A month’s immersion at Medalta alongside burnt dirt manipulator Christopher Reid Flock where participants will be encouraged to push beyond comfort zones and traditional media practices. Find what propels the creative moment with intensive collaboration sketches engaging classical clay processes and component prototyping with 3D immersion technologies to then develop and expand on your discoveries in a personal space where one may fully bring creative intuition to reality. Learn how to push everything off the table and how to change your perspective on what you know and are ready to expose. Followed by ongoing feedback, demonstrations, and slideshows, Reid will lead this intensive month with spontaneity and creative energy while pulling from traditional methods of burnt dirt process heavy action.
July 3 – 31, 2018
$750 (no gst)
Application Deadline: 1 April, 2018
- 24 hour studio access
- Individual workspace in communal studio
- Full access to the entire Historic Clay District site
- All firings included (except wood firing)

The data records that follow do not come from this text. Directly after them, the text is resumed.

(** Every element of the array built by [fetchAllSkiData] carries the
    strike flag of its score. *)
Lemma fetchEach_isStrike (w : Ski.World) (resorts : list Ski.Resort) :
  forall results log,
    Forall (fun r => Ski.isStrike r = (70 <=? Ski.score r)) results ->
    Forall (fun r => Ski.isStrike r = (70 <=? Ski.score r))
           (Ski.fetchEach w resorts results log).1.
Proof.
  induction resorts as [|r rest IH]; intros results log Hres; cbn.
  - exact Hres.
  - unfold Ski.bind.
    destruct (Ski.fetchResortData w r log) as [[d|] log'].
    + apply IH. apply Forall_app. split; [exact Hres|].
      repeat constructor.
    + apply IH, Hres.
Qed.
(** X2 (the halves partition the prefix).  On a canonical prefix shorter
    than its family width, [splitPrefix] returns two canonical prefixes one
    bit longer: the left one keeps the address, and every address of the
    prefix lies in exactly one of the two. *)
Theorem splitPrefix_partition (p : Prefix) (a : Addr) :
  canonical p -> Prefix_Bits p < maxPrefixBits p -> addr_wf a ->
  exists left_ right_,
    splitPrefix p = Ret (left_, right_)
    /\ canonical left_ /\ canonical right_
    /\ Prefix_Addr left_ = Prefix_Addr p
    /\ Prefix_Bits left_ = Prefix_Bits p + 1
    /\ Prefix_Bits right_ = Prefix_Bits p + 1
    /\ (covers p a <-> covers left_ a \/ covers right_ a)
    /\ ~ (covers left_ a /\ covers right_ a).
Proof.
  intros Hp Hlt Hwf.
  destruct (canonical_normal_in p Hp) as (f & v & n & -> & Hv).
  rewrite maxPrefixBits_of in Hlt. cbn [prefix_of Prefix_Bits] in Hlt.
  pose proof Hv as (Hn & Hvr & _).
  destruct (half_range _ _ _ Hv Hlt) as [Hal Har].
  pose proof Har as (_ & Hrr & _).
  destruct (half_quotients _ _ _ Hv Hlt) as [Eq1 Eq2].
  assert (Nl : normal_in f (prefix_of f v (n + 1))) by (eexists _, _; eauto).
  assert (Nr : normal_in f (prefix_of f (v + 2 ^ (width f - n - 1)) (n + 1)))
    by (eexists _, _; eauto).
  assert (Np : normal_in f (prefix_of f v n)) by (eexists _, _; eauto).
  eexists _, _. split; [apply splitPrefix_of; assumption|].
  split; [now apply (normal_in_canonical f)|].
  split; [now apply (normal_in_canonical f)|].
  split; [reflexivity|]. split; [reflexivity|]. split; [reflexivity|].
  destruct (addr_wf_cases a Hwf) as [->|(g & x & -> & Hx)].
  { unfold covers. rewrite !Contains_AddrZero. split; [|intros [H _]; discriminate].
    split; [discriminate | intros [H|H]; discriminate]. }
  destruct (family_eq_dec f g) as [<-|Hfg].
  - unfold covers. rewrite !Contains_of, !Z.eqb_eq by (assumption || lia).
    rewrite (half_split _ _ _ x Hv Hlt). split; [reflexivity | lia].
  - unfold covers. rewrite !Contains_other_family by assumption.
    split; [|intros [H _]; discriminate].
    split; [discriminate | intros [H|H]; discriminate].
Qed.

Lemma splitPrefix_partition_witness :
  exists left_ right_,
    splitPrefix (mkPrefix (ip4 10 0 0 0) 24) = Ret (left_, right_)
    /\ canonical left_ /\ canonical right_
    /\ Prefix_Addr left_ = ip4 10 0 0 0
    /\ Prefix_Bits left_ = 24 + 1
    /\ Prefix_Bits right_ = 24 + 1
    /\ (covers (mkPrefix (ip4 10 0 0 0) 24) (ip4 10 0 0 200)
        <-> covers left_ (ip4 10 0 0 200) \/ covers right_ (ip4 10 0 0 200))
    /\ ~ (covers left_ (ip4 10 0 0 200) /\ covers right_ (ip4 10 0 0 200)).
Proof.
  apply (splitPrefix_partition (mkPrefix (ip4 10 0 0 0) 24) (ip4 10 0 0 200)).
  - split; reflexivity.
  - reflexivity.
  - unfold addr_wf, ip4. lia.
Defined.

(** X3 (the bit that [setBit128] sets).  On the 16 bytes of an IPv6 address
    of value [v], and for [bit] in [0, 127], [setBit128] does not panic and
    gives the 16 bytes of the address whose bits are those of [v] with the
    bit number [bit] from the most significant end (weight
    [2 ^ (127 - bit)]) set; no other bit changes. *)
Theorem setBit128_sets_bit (v bit : Z) :
  0 <= v < 2 ^ 128 -> 0 <= bit < 128 ->
  exists addr',
    setBit128 (Addr_As16 (Addr6 v)) bit = Some addr'
    /\ List.length addr' = 16%nat
    /\ addr_wf (AddrFrom16 addr')
    /\ forall k, 0 <= k ->
         Z.testbit (Addr_value (AddrFrom16 addr')) k
         = Z.testbit v k || (k =? 127 - bit).
Proof.
  intros Hv Hb. cbn [Addr_As16].
  exists (be_bytes 16 (Z.lor v (2 ^ (127 - bit)))).
  split; [now apply setBit128_be_bytes|].
  split; [apply be_bytes_length|].
  unfold AddrFrom16. rewrite be_value_be_bytes.
  change (8 * Z.of_nat 16) with 128. cbn [addr_wf Addr_value].
  split; [apply Z.mod_pos_bound; lia|].
  intros k Hk.
  rewrite Z.testbit_mod_pow2, Z.lor_spec, Z.pow2_bits_eqb by lia.
  destruct (Z.ltb_spec k 128) as [Hlt|Hge]; cbn [andb].
  - f_equal. apply Z.eqb_sym.
  - destruct (Z.eqb_spec k (127 - bit)); [lia|].
    rewrite orb_false_r. symmetry.
    rewrite <- (Z.mod_small v (2 ^ 128)) by lia.
    apply Z.mod_pow2_bits_high. lia.
Qed.

Lemma setBit128_sets_bit_witness :
  exists addr',
    setBit128 (Addr_As16 (Addr6 5)) 120 = Some addr'
    /\ List.length addr' = 16%nat
    /\ addr_wf (AddrFrom16 addr')
    /\ forall k, 0 <= k ->
         Z.testbit (Addr_value (AddrFrom16 addr')) k
         = Z.testbit 5 k || (k =? 127 - 120).
Proof. apply (setBit128_sets_bit 5 120); lia. Defined.

(** X4 (when [setBit128] panics).  On a 16-byte array the index
    [bit / 8] is out of range, and the call panics, exactly when
    [bit <= -8] or [bit >= 128]. *)
Theorem setBit128_panics_iff (addr : list Z) (bit : Z) :
  List.length addr = 16%nat ->
  (setBit128 addr bit = None <-> bit <= -8 \/ 128 <= bit).
Proof.
  intros Hlen. unfold setBit128, update_byte. rewrite Hlen.
  change (Z.of_nat 16) with 16.
  assert (Hq : 0 <= Z.quot bit 8 < 16 <-> -8 < bit < 128).
  { pose proof (Z.quot_rem' bit 8) as E.
    pose proof (Z.rem_bound_abs bit 8 ltac:(lia)) as Hr.
    change (Z.abs 8) with 8 in Hr.
    destruct (Z.le_ge_cases 0 bit) as [Hp|Hn].
    - pose proof (Z.rem_nonneg bit 8 ltac:(lia) Hp). lia.
    - pose proof (Z.rem_nonpos bit 8 ltac:(lia) ltac:(lia)). lia. }
  destruct (Z.leb_spec 0 (Z.quot bit 8)), (Z.ltb_spec (Z.quot bit 8) 16);
    cbn [andb]; split; intros Hx; try discriminate; try reflexivity; lia.
Qed.

Lemma setBit128_panics_iff_witness :
  setBit128 (be_bytes 16 0) 128 = None <-> 128 <= -8 \/ 128 <= 128.
Proof. apply (setBit128_panics_iff (be_bytes 16 0) 128). reflexivity. Defined.

(** ** What [subtractPrefix] returns, by cases *)

Lemma app_singleton_inv {A : Type} (l : list A) (x y : A) :
  l ++ [x] = [y] -> l = [] /\ x = y.
Proof.
  destruct l as [|a [|b l]]; cbn; intros H; inversion H; auto.
Qed.

(** X5 (untouched or annihilated).  For canonical prefixes of one family,
    [subtractPrefix A B] is [A] alone exactly when [A] and [B] do not
    overlap, and is empty exactly when [B] contains [A] (the second test of
    the code). *)
Theorem subtractPrefix_unchanged_or_empty (A B : Prefix) :
  canonical A -> canonical B -> same_family A B ->
  (subtractPrefix A B = [A] <-> Prefix_Overlaps A B = false)
  /\ (subtractPrefix A B = []
      <-> Prefix_Contains B (Prefix_Addr A) = true
          /\ Prefix_Bits B <= Prefix_Bits A).
Proof.
  intros HA HB Hf.
  destruct (canonical_normal_in A HA) as [f HfA].
  destruct (canonical_normal_in B HB) as [g HgB].
  assert (f = g) by (eapply same_family_eq; eauto). subst g.
  destruct HfA as (v & n & -> & Hv). destruct HgB as (u & m & -> & Hu).
  pose proof Hu as (Hm & Hur & _). pose proof Hv as (Hn & Hvr & _).
  pose proof (subtractPrefix_subtracts f u m v n Hu Hv) as Hs.
  rewrite Overlaps_of by assumption.
  cbn [prefix_of Prefix_Addr Prefix_Bits]. fold (prefix_of f u m).
  rewrite Contains_of by assumption. rewrite Z.eqb_eq, Z.eqb_neq.
  inversion Hs as [v' n' Hd E1 E2 | v' n' Hmn Hc E1 E2
                  | v' n' l Hnm Ho Hl Hs' E1 E2 | v' n' l Hnm Ho Hl Hs' E1 E2].
  - split; [tauto|]. split; [discriminate|]. intros [Hc Hle].
    exfalso. apply Hd. now rewrite Z.min_r by lia.
  - split; [|tauto]. split; [discriminate|]. intros Hne.
    exfalso. apply Hne. now rewrite Z.min_r by lia.
  - split; split.
    + intros E. apply app_singleton_inv in E. destruct E as [_ E].
      apply (f_equal Prefix_Bits) in E. cbn [prefix_of Prefix_Bits] in E. lia.
    + intros Hne. exfalso. apply Hne. now rewrite Z.min_l by lia.
    + intros E. now destruct l.
    + lia.
  - split; split.
    + intros E. apply (f_equal (map Prefix_Bits)) in E.
      cbn [map prefix_of Prefix_Bits] in E. injection E as E _. lia.
    + intros Hne. exfalso. apply Hne. now rewrite Z.min_l by lia.
    + discriminate.
    + lia.
Qed.

Lemma subtractPrefix_unchanged_or_empty_witness :
  let A := mkPrefix (ip4 10 0 0 0) 24 in
  let B := mkPrefix (ip4 10 0 0 0) 23 in
  (subtractPrefix A B = [A] <-> Prefix_Overlaps A B = false)
  /\ (subtractPrefix A B = []
      <-> Prefix_Contains B (Prefix_Addr A) = true
          /\ Prefix_Bits B <= Prefix_Bits A).
Proof.
  intros A B. apply (subtractPrefix_unchanged_or_empty A B);
    try reflexivity; split; reflexivity.
Defined.

Lemma subtracts_lengths (f : family) (u m v n : Z) (l : list Prefix) :
  aligned (width f) u m ->
  subtracts f u m v n l -> aligned (width f) v n ->
  n <= m -> v / 2 ^ (width f - n) = u / 2 ^ (width f - n) ->
  Z.of_nat (List.length l) = m - n
  /\ (forall p, In p l -> n < Prefix_Bits p <= m)
  /\ (forall k, n < k <= m -> exists p, In p l /\ Prefix_Bits p = k).
Proof.
  intros Hu Hs.
  induction Hs as [v n Hd | v n Hmn Hc | v n l Hnm Ho Hl Hs IH
                  | v n l Hnm Ho Hl Hs IH]; intros Hv Hle Hin;
    pose proof Hu as (Hm & Hur & _).
  - exfalso. apply Hd. now rewrite Z.min_l by lia.
  - cbn [List.length]. split; [lia|]. split; [intros p []|]. intros k Hk. lia.
  - assert (Hlt : n < width f) by lia.
    destruct (half_range _ _ _ Hv Hlt) as [Hal Har].
    destruct (IH Hal ltac:(lia) (eq_sym Hl)) as (Hlen & Hall & Hex).
    rewrite length_app, Nat2Z.inj_add. cbn [List.length].
    split; [lia|]. split.
    + intros p Hp. apply in_app_or in Hp. destruct Hp as [Hp|[<-|[]]].
      * specialize (Hall p Hp). lia.
      * cbn [prefix_of Prefix_Bits]. lia.
    + intros k Hk. destruct (Z.eq_dec k (n + 1)) as [->|Hne].
      * eexists. split; [apply in_or_app; right; left; reflexivity|reflexivity].
      * destruct (Hex k ltac:(lia)) as (p & Hp & Hb).
        exists p. split; [apply in_or_app; now left | exact Hb].
  - assert (Hlt : n < width f) by lia.
    destruct (half_range _ _ _ Hv Hlt) as [Hal Har].
    assert (Hr : (v + 2 ^ (width f - n - 1)) / 2 ^ (width f - (n + 1))
                 = u / 2 ^ (width f - (n + 1))).
    { pose proof (proj1 (half_split _ _ _ u Hv Hlt) (eq_sym Ho)) as [E|E];
        [contradiction | now symmetry]. }
    destruct (IH Har ltac:(lia) Hr) as (Hlen & Hall & Hex).
    cbn [app List.length]. rewrite Nat2Z.inj_succ.
    split; [lia|]. split.
    + intros p [<-|Hp].
      * cbn [prefix_of Prefix_Bits]. lia.
      * specialize (Hall p Hp). lia.
    + intros k Hk. destruct (Z.eq_dec k (n + 1)) as [->|Hne].
      * eexists. split; [left; reflexivity | reflexivity].
      * destruct (Hex k ltac:(lia)) as (p & Hp & Hb).
        exists p. split; [now right | exact Hb].
Qed.

(** X6 (size of the hole punch).  When canonical [A] and [B] of one family
    overlap and [B] is at least as long as [A], [subtractPrefix A B] has
    exactly [Bits B - Bits A] fragments, and their lengths are
    [Bits A + 1], ..., [Bits B]: each of these lengths occurs, and no
    other. *)
Theorem subtractPrefix_hole_punch (A B : Prefix) :
  canonical A -> canonical B -> same_family A B ->
  Prefix_Overlaps A B = true -> Prefix_Bits A <= Prefix_Bits B ->
  Z.of_nat (List.length (subtractPrefix A B)) = Prefix_Bits B - Prefix_Bits A
  /\ (forall p, In p (subtractPrefix A B) ->
                Prefix_Bits A < Prefix_Bits p <= Prefix_Bits B)
  /\ (forall k, Prefix_Bits A < k <= Prefix_Bits B ->
                exists p, In p (subtractPrefix A B) /\ Prefix_Bits p = k).
Proof.
  intros HA HB Hf Ho Hle.
  destruct (canonical_normal_in A HA) as [f HfA].
  destruct (canonical_normal_in B HB) as [g HgB].
  assert (f = g) by (eapply same_family_eq; eauto). subst g.
  destruct HfA as (v & n & -> & Hv). destruct HgB as (u & m & -> & Hu).
  cbn [prefix_of Prefix_Bits] in *.
  rewrite Overlaps_of, Z.eqb_eq, Z.min_l in Ho by (assumption || lia).
  exact (subtracts_lengths f u m v n _ Hu (subtractPrefix_subtracts f u m v n Hu Hv)
                           Hv Hle Ho).
Qed.

Lemma subtractPrefix_hole_punch_witness :
  let A := mkPrefix (ip4 192 168 1 0) 24 in
  let B := mkPrefix (ip4 192 168 1 1) 32 in
  Z.of_nat (List.length (subtractPrefix A B)) = 32 - 24
  /\ (forall p, In p (subtractPrefix A B) -> 24 < Prefix_Bits p <= 32)
  /\ (forall k, 24 < k <= 32 ->
                exists p, In p (subtractPrefix A B) /\ Prefix_Bits p = k).
Proof.
  intros A B. apply (subtractPrefix_hole_punch A B);
    try reflexivity; try (split; reflexivity). cbn. lia.
Defined.

(** ** The list driver: coverage, exclusions kept out, order *)

Lemma covers_zeroPrefix (a : Addr) : ~ covers zeroPrefix a.
Proof. unfold covers. now rewrite Contains_invalid. Qed.
Lemma SetShaderColor_pushes (r g b a : float) (w : World) :
  m_pShaderManager (scene w) = pShaderManager ->
  SetShaderColor r g b a w =
    Ret (tt, with_uniforms w
               [ (g_UseTextureName, UInt 0);
                 (g_ColorValueName, UVec4 (mk_vec4 r g b a)) ]).
Proof.
  intros Hp. unfold SetShaderColor. run_shader Hp.
  rewrite <- app_assoc. reflexivity.
Qed.

Lemma SetShaderTexture_pushes (textureTag : string) (w : World) :
  m_pShaderManager (scene w) = pShaderManager ->
  registry_ok (scene w) ->
  let slot :=
    lookup_result (fun index _ => index) 0
      (list_find (has_tag textureTag) (live_textures (scene w))) in
  SetShaderTexture textureTag w =
    Ret (tt, with_uniforms w
               [ (g_UseTextureName, UInt 1);
                 (g_TextureValueName, USampler2D slot) ]).
Proof.
  intros Hp Hok slot. unfold SetShaderTexture. run_shader Hp.
  rewrite FindTextureSlot_scan by exact Hok. simpl. rewrite Hp.
  rewrite <- app_assoc. reflexivity.
Qed.

(** C7.  With a shader manager attached, [SetShaderTexture] for a tag
    that no live texture carries sets [bUseTexture] to true and then
    sets the sampler [objectTexture] to [-1]: the miss neither skips the
    push nor switches to flat colour. *)
Theorem C7_missing_texture_pushes_sentinel (textureTag : string) (w : World) :
  m_pShaderManager (scene w) = pShaderManager ->
  registry_ok (scene w) ->
  textureTag ∉ TEXTURE_INFO.tag <$> live_textures (scene w) ->
  FindTextureSlot textureTag w = Ret (-1, w) /\
  SetShaderTexture textureTag w =
    Ret (tt, with_uniforms w
               [ (g_UseTextureName, UInt 1);
                 (g_TextureValueName, USampler2D (-1)) ]) /\
  uniform_store
    (shaderManager
       (with_uniforms w
          [ (g_UseTextureName, UInt 1);
            (g_TextureValueName, USampler2D (-1)) ]))
    !! g_UseTextureName = Some (UInt 1).
Proof.
  intros Hp Hok Hmiss.
  assert (Hfind : list_find (has_tag textureTag) (live_textures (scene w))
                  = None).
  { apply list_find_None, Forall_forall. intros e He Htag.
    apply Hmiss. apply list_elem_of_fmap. exists e. split; [| exact He].
    symmetry. exact Htag. }
  split; [| split].
  - rewrite FindTextureSlot_scan by exact Hok. by rewrite Hfind.
  - rewrite SetShaderTexture_pushes by assumption. by rewrite Hfind.
  - simpl. rewrite uniform_store_snoc2.
    rewrite lookup_insert_ne by done. apply lookup_insert_eq.
Qed.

- Glaze materials in test quantities
- Use of shop glazes
Artist responsible for:
- Materials and clay
This workshop is intended for ceramics students, advanced learners, and ceramics professionals who are looking for an intensive and immersive residency experience, but who might be feeling the need for a little direction and mentorship. Participants will work independently, receiving regular input and feedback from Reid Flock. Participants will be required to give a short visual presentation pertaining to their work.
Contact: Noriko Masuda: firstname.lastname@example.org
Before his first introduction to clay, Reid majored in English literature and violin at the University of Western Ontario. After mentoring with Canadian ceramist Kayo O’Young in 1998 and studying at Sheridan College School of Ceramic Design, Reid moved to Ibaraki, Japan where he lived and studied ceramics for nine years. He returned to Canada in 2009 and has established his studio practice in Hamilton, Ontario. Reid’s professional career as an experimental ceramic artist continues to grow since his first exhibition in 2007. In 2014, he was awarded the Winifred Shantz Award for Ceramics. The Canada Council for the Arts granted Reid time to initiate a world first CT scan, sintered, then slip cast Jomon-yaki vessel dating to 6000BCE. By engaging current and classical clay processes he developed a series of culturally historic yet technologically advanced in process “Squeeze Toys”. In 2016 he was shortlisted for the Gardiner Museum Sculpture Competition and is currently working on melding virtual reality with creative process development.